Dionyssios
Mintzopoulos1,2, Cibely Cristine Fontes de Oliveira3,
Jianxin He4, Caterina Constantinou4, Michael N.
Mindrinos5, Laurence G. Rahme4, Josep M. Argiles3,
A Aria Tzika1,2
1NMR Surgical Laboratory, Department of
Surgery, Massachusetts General Hospital and Shriners Burns Institute, Harvard
Medical School, Boston, MA, United States; 2Department of
Radiology, Massachusetts General Hospital, Harvard Medical School, Athinoula
A. Martinos Center for Biomedical Imaging, Boston, MA, United States; 3Cancer
Research Group, Department of Biochemistry and Molecular Biology, University
of Barcelona, Barcelona, Spain; 4Molecular Surgery Laboratory,
Department of Surgery, Massachusetts General Hospital and Shriners Burns
Institute, Harvard Medical School, Boston, MA, United States; 5Stanford
Genome Technology Center, Department of Biochemistry, Stanford University
School of Medicine, Palo Alto, CA, United States
We
employed in vivo P31 NMR on intact mice, in a mouse cancer (Lewis lung
carcinoma) cachexia model.
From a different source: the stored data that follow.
(** * Verification of the synthetic sales generator
    (sales/ml_data_generator.py, class SalesDataGenerator)

    The generator is embedded shallowly: Python floats are IEEE 754
    binary64 values ([spec_float] with precision 53), Decimal amounts with
    two places are integer counts of hundredths, datetimes are microsecond
    counts on the proleptic Gregorian calendar, the random module is an
    explicit argument (the draws), the database is an explicit store and
    its failures are an explicit oracle. *)

From Stdlib Require Import ZArith Lia Bool List String Ascii.
From Stdlib Require Import Floats.SpecFloat.
From stdpp Require Import base option list.

Open Scope Z_scope.

(** ** Python floats: IEEE 754 binary64 *)

Module Float.

Definition prec : Z := 53.
Definition emax : Z := 1024.

Abbreviation float := spec_float.

Definition add : float -> float -> float := SFadd prec emax.
Definition sub : float -> float -> float := SFsub prec emax.
Definition mul : float -> float -> float := SFmul prec emax.
Definition ltb : float -> float -> bool := SFltb.
Definition leb : float -> float -> bool := SFleb.
Definition eqb : float -> float -> bool := SFeqb.
Definition valid : float -> bool := valid_binary prec emax.

(** [float(n)] for a Python int. *)
Definition of_Z (n : Z) : float := binary_normalize prec emax n 0 false.

(** The correctly rounded quotient of two integers. A decimal literal
    such as [0.7] denotes the double nearest to 7/10, which is this
    quotient; [int / int] is the same operation. *)
Definition of_frac (n d : Z) : float :=
  let mk z := match z with
              | Z0 => S754_zero false
              | Zpos p => S754_finite false p 0
              | Zneg p => S754_finite true p 0
              end in
  SFdiv prec emax (mk n) (mk d).

Definition is_finite (x : float) : bool :=
  match x with
  | S754_zero _ | S754_finite _ _ _ => true
  | _ => false
  end.

(** [int(x)]: truncation toward zero; infinities and NaN raise. *)
Definition to_int (x : float) : option Z :=
  match x with
  | S754_zero _ => Some 0
  | S754_finite s m e =>
      let a := match e with
               | Zneg p => Z.shiftr (Zpos m) (Zpos p)
               | _ => Z.shiftl (Zpos m) e
               end in
      Some (if s then - a else a)
  | _ => None
  end.

(** Round the exact value [m * 2^e] scaled by [k] to the nearest integer,
    ties to even: [round(x)] is [round_scaled 1 x] and the hundredths of
    [round(x, 2)] are [round_scaled 100 x]. *)
Definition round_half_even (num den : Z) : Z :=
  let q := num / den in
  let r := num mod den in
  match Z.compare (2 * r) den with
  | Lt => q
  | Gt => q + 1
  | Eq => if Z.even q then q else q + 1
  end.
We examined ATP synthesis rate and the gene
expression of key regulatory genes, involved in regulation of skeletal muscle
metabolism. Our in vivo NMR results that showed significantly reduced rate of
ATP synthesis rate were cross-validated with genomic analysis, showing
aberrant expression levels in key regulatory genes. Our findings implicate
that reduction in ATP synthesis rate is linked to mitochondrial dysfunction
leading to wasting of skeletal muscle in cancer cachexia.